YOUR TASK: Nothing outside the range below should be printed. Output exactly the lines from the line with "binary64 (to nearest, ties" to the line with "From stdpp Require", both included.

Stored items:
· · · ·
(** * OpeniBank Python SDK: the request execution engine

    A shallow embedding of [sdks/python/openibank/__init__.py]: the
    exception hierarchy, [Config], [TokenResponse] and the [HTTPClient]
    class ([_get_session], [close], [set_access_token], [_ensure_token],
    [_request_token], [_get_headers], [request]).

    Conventions of the embedding.
    - A Python [float] is the number it denotes ([Fin q], [q] a
      rational), an infinity or NaN; the two zeros are one.  [float(s)]
      and the product [retry_delay * (2**attempt)] are rounded to
      binary64 (to nearest, ties to even; overflow gives an infinity).
      Readings of the clock are exact rationals, and so are the sum
      [time.time() + expires_in - 60] on a number and the comparison
      with it: the rounding of that sum, and the [OverflowError] of an
      [int] beyond the range of the floats, are left out.  Python
      [int]s are [Z].
    - Python [str]s are Rocq strings, read as sequences of code points
      below 256.
    - Values the caller passes ([Config] fields, the arguments of
      [request] and of the resources' methods) have the type the source
      annotates; what comes from a server (the bodies of API responses
      and of the token endpoint's answers) is arbitrary JSON.
    - [async] methods run one at a time: an [await] is a call.  The
      outside world (clock, token endpoint, transport) is an oracle
      [Env]; everything the client does to it is recorded in a trace.
      An [await] that never completes ends the computation like an
      exception nothing catches: the outcome [Raise NeverReturns].
    - [logger.warning] itself is left out; the f-string it is given is
      evaluated, and [str(e)] in it can raise.

    The file has the embedding first, then the vocabulary of the
    statements and sample worlds, then the properties. *)

From Stdlib Require Import ZArith QArith String Ascii List Lia.
From stdpp Require Import base gmap strings list pretty.
Lemma AllowOwnerOrRole_served (paramName : string) (loader : OwnerLoader)
    (allowed : list string) (r : Request) (w : World) (userID : Z) :
  Value (Ctx r) UserIDKey = AInt userID ->
  EvServed r ∈ emitted (AllowOwnerOrRole paramName loader UserRoleKey allowed probe) r w
  <-> fst (as_string (Value (Ctx r) UserRoleKey)) ∈ allowed
      \/ userID = fst (loader r (fst (Atoi (URLParam r paramName)))).
Proof.
  intros Hid. unfold emitted.
  rewrite (AllowOwnerOrRole_run _ _ _ _ _ _ _ _ Hid). cbv zeta.
  set (role := fst (as_string (Value (Ctx r) UserRoleKey))).
  set (rid := fst (Atoi (URLParam r paramName))).
  set (ownerID := fst (loader r rid)).
  rewrite (bool_decide_ext _ _ (elem_of_roleSet role allowed)).
  destruct (Z.eqb_spec userID ownerID) as [Heq|Hne]; cbn [negb andb].
  - rewrite probe_run. cbn [fst].
    change (add_event (EvServed r) (add_event (EvLoader rid) w))
      with (add_events [EvServed r] (add_event (EvLoader rid) w)).
    rewrite add_events_add_event, trace_add_events. split.
    + intros _. right. exact Heq.
    + intros _. rewrite !elem_of_cons. right. left. reflexivity.
  - destruct (bool_decide (role ∈ allowed)) eqn:Hin; cbn [negb].
    + apply bool_decide_eq_true in Hin. rewrite probe_run. cbn [fst].
      change (add_event (EvServed r) (add_event (EvLoader rid) w))
        with (add_events [EvServed r] (add_event (EvLoader rid) w)).
      rewrite add_events_add_event, trace_add_events. split.
      * intros _. left. exact Hin.
      * intros _. rewrite !elem_of_cons. right. left. reflexivity.
    + apply bool_decide_eq_false in Hin. cbn [fst]. rewrite trace_add_events. split.
      * rewrite elem_of_cons. intros [H|H];
          [discriminate H|destruct (not_served_by_rejection _ _ _ H)].
      * intros [H|H]; contradiction.
Qed.

(** X9.  The combined policy admits whatever either policy admits: on a
    request that carries an integer user id, if [AllowRoles] with the same
    allowed roles lets it through, or [EnforceOwnership] with the same
    route parameter and loader does, then so does [AllowOwnerOrRole]. *)
Theorem AllowOwnerOrRole_covers_both_policies
    (paramName : string) (loader : OwnerLoader) (allowed : list string)
    (r : Request) (w : World) (userID : Z) :
  Value (Ctx r) UserIDKey = AInt userID ->
  EvServed r ∈ emitted (AllowRoles allowed probe) r w
  \/ EvServed r ∈ emitted (EnforceOwnership paramName loader probe) r w ->
  EvServed r ∈ emitted (AllowOwnerOrRole paramName loader UserRoleKey allowed probe) r w.
Proof.
  intros Hid H. apply (AllowOwnerOrRole_served _ _ _ _ _ _ Hid).
  destruct H as [H|H].
  - apply AllowRoles_served in H. destruct H as (role & Hv & _ & Hin).
    left. rewrite Hv. exact Hin.
  - apply (EnforceOwnership_served _ _ _ _ _ Hid) in H.
    destruct H as (rid & Ha & Hl). right. rewrite Ha. cbn [fst].
    rewrite Hl. reflexivity.
Qed.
· · · ·
RESPONSE AREA:
      binary64 (to nearest, ties to even; overflow gives an infinity).
      Readings of the clock are exact rationals, and so are the sum
      [time.time() + expires_in - 60] on a number and the comparison
      with it: the rounding of that sum, and the [OverflowError] of an
      [int] beyond the range of the floats, are left out.  Python
      [int]s are [Z].
    - Python [str]s are Rocq strings, read as sequences of code points
      below 256.
    - Values the caller passes ([Config] fields, the arguments of
      [request] and of the resources' methods) have the type the source
      annotates; what comes from a server (the bodies of API responses
      and of the token endpoint's answers) is arbitrary JSON.
    - [async] methods run one at a time: an [await] is a call.  The
      outside world (clock, token endpoint, transport) is an oracle
      [Env]; everything the client does to it is recorded in a trace.
      An [await] that never completes ends the computation like an
      exception nothing catches: the outcome [Raise NeverReturns].
    - [logger.warning] itself is left out; the f-string it is given is
      evaluated, and [str(e)] in it can raise.

    The file has the embedding first, then the vocabulary of the
    statements and sample worlds, then the properties. *)

From Stdlib Require Import ZArith QArith String Ascii List Lia.
From stdpp Require Import base gmap strings list pretty.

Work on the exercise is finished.